_Stored data:_
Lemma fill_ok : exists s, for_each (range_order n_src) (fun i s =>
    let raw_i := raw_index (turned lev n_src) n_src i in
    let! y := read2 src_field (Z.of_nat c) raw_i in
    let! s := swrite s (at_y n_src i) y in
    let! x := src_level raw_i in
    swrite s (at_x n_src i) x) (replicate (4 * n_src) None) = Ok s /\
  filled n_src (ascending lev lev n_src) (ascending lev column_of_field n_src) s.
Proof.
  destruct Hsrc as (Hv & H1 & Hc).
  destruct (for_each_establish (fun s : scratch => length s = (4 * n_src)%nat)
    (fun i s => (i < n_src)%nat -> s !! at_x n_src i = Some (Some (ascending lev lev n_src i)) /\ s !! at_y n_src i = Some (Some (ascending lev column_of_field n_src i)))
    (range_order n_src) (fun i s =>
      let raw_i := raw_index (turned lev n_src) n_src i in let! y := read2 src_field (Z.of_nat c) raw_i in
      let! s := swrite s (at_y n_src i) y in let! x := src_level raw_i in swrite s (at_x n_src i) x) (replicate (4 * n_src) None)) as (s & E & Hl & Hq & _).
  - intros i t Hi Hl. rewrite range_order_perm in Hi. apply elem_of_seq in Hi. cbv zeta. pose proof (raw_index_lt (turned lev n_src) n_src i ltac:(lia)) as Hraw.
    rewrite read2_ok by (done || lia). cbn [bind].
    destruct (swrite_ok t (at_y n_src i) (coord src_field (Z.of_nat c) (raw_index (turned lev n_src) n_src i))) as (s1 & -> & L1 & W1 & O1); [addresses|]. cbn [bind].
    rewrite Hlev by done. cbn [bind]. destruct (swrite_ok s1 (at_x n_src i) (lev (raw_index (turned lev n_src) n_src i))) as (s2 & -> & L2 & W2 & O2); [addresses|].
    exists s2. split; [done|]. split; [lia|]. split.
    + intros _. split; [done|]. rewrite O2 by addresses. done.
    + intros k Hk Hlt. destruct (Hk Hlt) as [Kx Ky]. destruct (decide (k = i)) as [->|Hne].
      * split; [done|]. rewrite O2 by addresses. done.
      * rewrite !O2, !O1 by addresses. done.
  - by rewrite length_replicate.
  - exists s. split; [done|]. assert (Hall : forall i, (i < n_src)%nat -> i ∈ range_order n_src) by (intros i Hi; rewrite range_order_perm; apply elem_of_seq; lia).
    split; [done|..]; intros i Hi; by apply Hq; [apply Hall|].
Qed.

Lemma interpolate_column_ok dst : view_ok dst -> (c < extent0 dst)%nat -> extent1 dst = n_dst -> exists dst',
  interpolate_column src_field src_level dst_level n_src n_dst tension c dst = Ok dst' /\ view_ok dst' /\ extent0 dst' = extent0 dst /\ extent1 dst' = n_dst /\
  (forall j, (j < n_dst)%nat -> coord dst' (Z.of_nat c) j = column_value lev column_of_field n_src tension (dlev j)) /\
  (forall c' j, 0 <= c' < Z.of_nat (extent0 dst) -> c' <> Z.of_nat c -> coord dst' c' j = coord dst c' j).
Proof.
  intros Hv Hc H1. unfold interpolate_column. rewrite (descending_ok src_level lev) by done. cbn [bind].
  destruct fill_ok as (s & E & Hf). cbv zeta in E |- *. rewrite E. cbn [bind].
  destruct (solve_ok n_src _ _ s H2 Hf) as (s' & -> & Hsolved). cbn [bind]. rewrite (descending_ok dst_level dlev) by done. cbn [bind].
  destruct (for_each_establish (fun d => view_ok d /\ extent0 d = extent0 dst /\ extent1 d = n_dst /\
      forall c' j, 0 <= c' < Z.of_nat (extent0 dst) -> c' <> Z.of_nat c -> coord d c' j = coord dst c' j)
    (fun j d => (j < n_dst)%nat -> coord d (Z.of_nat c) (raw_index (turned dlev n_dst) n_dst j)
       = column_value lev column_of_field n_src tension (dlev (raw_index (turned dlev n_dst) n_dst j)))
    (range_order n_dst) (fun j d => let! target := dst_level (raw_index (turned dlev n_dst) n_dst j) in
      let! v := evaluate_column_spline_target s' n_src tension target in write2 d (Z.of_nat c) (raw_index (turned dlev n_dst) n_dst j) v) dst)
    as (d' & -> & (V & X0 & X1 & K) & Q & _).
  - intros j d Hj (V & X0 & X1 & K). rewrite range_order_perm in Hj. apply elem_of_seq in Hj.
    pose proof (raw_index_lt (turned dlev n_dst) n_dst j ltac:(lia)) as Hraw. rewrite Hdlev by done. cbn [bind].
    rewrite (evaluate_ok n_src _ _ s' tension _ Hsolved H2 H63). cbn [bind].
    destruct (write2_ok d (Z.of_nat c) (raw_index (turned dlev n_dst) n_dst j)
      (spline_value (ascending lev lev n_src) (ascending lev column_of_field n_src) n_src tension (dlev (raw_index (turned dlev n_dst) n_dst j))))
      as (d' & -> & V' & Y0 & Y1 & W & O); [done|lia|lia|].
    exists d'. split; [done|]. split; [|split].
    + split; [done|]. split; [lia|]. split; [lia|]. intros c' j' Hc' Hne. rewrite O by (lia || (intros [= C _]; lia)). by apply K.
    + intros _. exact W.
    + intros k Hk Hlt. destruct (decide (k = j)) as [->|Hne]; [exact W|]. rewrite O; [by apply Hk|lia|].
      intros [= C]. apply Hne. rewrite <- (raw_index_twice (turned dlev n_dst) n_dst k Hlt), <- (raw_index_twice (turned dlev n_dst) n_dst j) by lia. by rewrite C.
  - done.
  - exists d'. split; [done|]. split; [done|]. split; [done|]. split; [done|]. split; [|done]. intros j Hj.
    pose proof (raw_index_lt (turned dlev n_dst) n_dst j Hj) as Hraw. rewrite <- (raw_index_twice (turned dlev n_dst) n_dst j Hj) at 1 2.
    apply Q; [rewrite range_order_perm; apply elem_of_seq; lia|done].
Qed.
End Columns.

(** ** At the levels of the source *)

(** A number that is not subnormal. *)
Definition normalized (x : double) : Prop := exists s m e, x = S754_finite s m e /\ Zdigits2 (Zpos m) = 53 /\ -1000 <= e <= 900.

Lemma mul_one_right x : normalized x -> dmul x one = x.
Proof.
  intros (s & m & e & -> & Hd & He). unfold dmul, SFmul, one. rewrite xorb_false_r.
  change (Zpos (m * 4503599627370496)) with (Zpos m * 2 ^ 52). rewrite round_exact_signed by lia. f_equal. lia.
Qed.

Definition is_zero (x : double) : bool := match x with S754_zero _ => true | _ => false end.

_Exercise requirements:_ In this exercise, reproduce the material word for word, in full.

_Completed exercise:_
Lemma fill_ok : exists s, for_each (range_order n_src) (fun i s =>
    let raw_i := raw_index (turned lev n_src) n_src i in
    let! y := read2 src_field (Z.of_nat c) raw_i in
    let! s := swrite s (at_y n_src i) y in
    let! x := src_level raw_i in
    swrite s (at_x n_src i) x) (replicate (4 * n_src) None) = Ok s /\
  filled n_src (ascending lev lev n_src) (ascending lev column_of_field n_src) s.
Proof.
  destruct Hsrc as (Hv & H1 & Hc).
  destruct (for_each_establish (fun s : scratch => length s = (4 * n_src)%nat)
    (fun i s => (i < n_src)%nat -> s !! at_x n_src i = Some (Some (ascending lev lev n_src i)) /\ s !! at_y n_src i = Some (Some (ascending lev column_of_field n_src i)))
    (range_order n_src) (fun i s =>
      let raw_i := raw_index (turned lev n_src) n_src i in let! y := read2 src_field (Z.of_nat c) raw_i in
      let! s := swrite s (at_y n_src i) y in let! x := src_level raw_i in swrite s (at_x n_src i) x) (replicate (4 * n_src) None)) as (s & E & Hl & Hq & _).
  - intros i t Hi Hl. rewrite range_order_perm in Hi. apply elem_of_seq in Hi. cbv zeta. pose proof (raw_index_lt (turned lev n_src) n_src i ltac:(lia)) as Hraw.
    rewrite read2_ok by (done || lia). cbn [bind].
    destruct (swrite_ok t (at_y n_src i) (coord src_field (Z.of_nat c) (raw_index (turned lev n_src) n_src i))) as (s1 & -> & L1 & W1 & O1); [addresses|]. cbn [bind].
    rewrite Hlev by done. cbn [bind]. destruct (swrite_ok s1 (at_x n_src i) (lev (raw_index (turned lev n_src) n_src i))) as (s2 & -> & L2 & W2 & O2); [addresses|].
    exists s2. split; [done|]. split; [lia|]. split.
    + intros _. split; [done|]. rewrite O2 by addresses. done.
    + intros k Hk Hlt. destruct (Hk Hlt) as [Kx Ky]. destruct (decide (k = i)) as [->|Hne].
      * split; [done|]. rewrite O2 by addresses. done.
      * rewrite !O2, !O1 by addresses. done.
  - by rewrite length_replicate.
  - exists s. split; [done|]. assert (Hall : forall i, (i < n_src)%nat -> i ∈ range_order n_src) by (intros i Hi; rewrite range_order_perm; apply elem_of_seq; lia).
    split; [done|..]; intros i Hi; by apply Hq; [apply Hall|].
Qed.

Lemma interpolate_column_ok dst : view_ok dst -> (c < extent0 dst)%nat -> extent1 dst = n_dst -> exists dst',
  interpolate_column src_field src_level dst_level n_src n_dst tension c dst = Ok dst' /\ view_ok dst' /\ extent0 dst' = extent0 dst /\ extent1 dst' = n_dst /\
  (forall j, (j < n_dst)%nat -> coord dst' (Z.of_nat c) j = column_value lev column_of_field n_src tension (dlev j)) /\
  (forall c' j, 0 <= c' < Z.of_nat (extent0 dst) -> c' <> Z.of_nat c -> coord dst' c' j = coord dst c' j).
Proof.
  intros Hv Hc H1. unfold interpolate_column. rewrite (descending_ok src_level lev) by done. cbn [bind].
  destruct fill_ok as (s & E & Hf). cbv zeta in E |- *. rewrite E. cbn [bind].
  destruct (solve_ok n_src _ _ s H2 Hf) as (s' & -> & Hsolved). cbn [bind]. rewrite (descending_ok dst_level dlev) by done. cbn [bind].
  destruct (for_each_establish (fun d => view_ok d /\ extent0 d = extent0 dst /\ extent1 d = n_dst /\
      forall c' j, 0 <= c' < Z.of_nat (extent0 dst) -> c' <> Z.of_nat c -> coord d c' j = coord dst c' j)
    (fun j d => (j < n_dst)%nat -> coord d (Z.of_nat c) (raw_index (turned dlev n_dst) n_dst j)
       = column_value lev column_of_field n_src tension (dlev (raw_index (turned dlev n_dst) n_dst j)))
    (range_order n_dst) (fun j d => let! target := dst_level (raw_index (turned dlev n_dst) n_dst j) in
      let! v := evaluate_column_spline_target s' n_src tension target in write2 d (Z.of_nat c) (raw_index (turned dlev n_dst) n_dst j) v) dst)
    as (d' & -> & (V & X0 & X1 & K) & Q & _).
  - intros j d Hj (V & X0 & X1 & K). rewrite range_order_perm in Hj. apply elem_of_seq in Hj.
    pose proof (raw_index_lt (turned dlev n_dst) n_dst j ltac:(lia)) as Hraw. rewrite Hdlev by done. cbn [bind].
    rewrite (evaluate_ok n_src _ _ s' tension _ Hsolved H2 H63). cbn [bind].
    destruct (write2_ok d (Z.of_nat c) (raw_index (turned dlev n_dst) n_dst j)
      (spline_value (ascending lev lev n_src) (ascending lev column_of_field n_src) n_src tension (dlev (raw_index (turned dlev n_dst) n_dst j))))
      as (d' & -> & V' & Y0 & Y1 & W & O); [done|lia|lia|].
    exists d'. split; [done|]. split; [|split].
    + split; [done|]. split; [lia|]. split; [lia|]. intros c' j' Hc' Hne. rewrite O by (lia || (intros [= C _]; lia)). by apply K.
    + intros _. exact W.
    + intros k Hk Hlt. destruct (decide (k = j)) as [->|Hne]; [exact W|]. rewrite O; [by apply Hk|lia|].
      intros [= C]. apply Hne. rewrite <- (raw_index_twice (turned dlev n_dst) n_dst k Hlt), <- (raw_index_twice (turned dlev n_dst) n_dst j) by lia. by rewrite C.
  - done.
  - exists d'. split; [done|]. split; [done|]. split; [done|]. split; [done|]. split; [|done]. intros j Hj.
    pose proof (raw_index_lt (turned dlev n_dst) n_dst j Hj) as Hraw. rewrite <- (raw_index_twice (turned dlev n_dst) n_dst j Hj) at 1 2.
    apply Q; [rewrite range_order_perm; apply elem_of_seq; lia|done].
Qed.
End Columns.

(** ** At the levels of the source *)

(** A number that is not subnormal. *)
Definition normalized (x : double) : Prop := exists s m e, x = S754_finite s m e /\ Zdigits2 (Zpos m) = 53 /\ -1000 <= e <= 900.

Lemma mul_one_right x : normalized x -> dmul x one = x.
Proof.
  intros (s & m & e & -> & Hd & He). unfold dmul, SFmul, one. rewrite xorb_false_r.
  change (Zpos (m * 4503599627370496)) with (Zpos m * 2 ^ 52). rewrite round_exact_signed by lia. f_equal. lia.
Qed.

Definition is_zero (x : double) : bool := match x with S754_zero _ => true | _ => false end.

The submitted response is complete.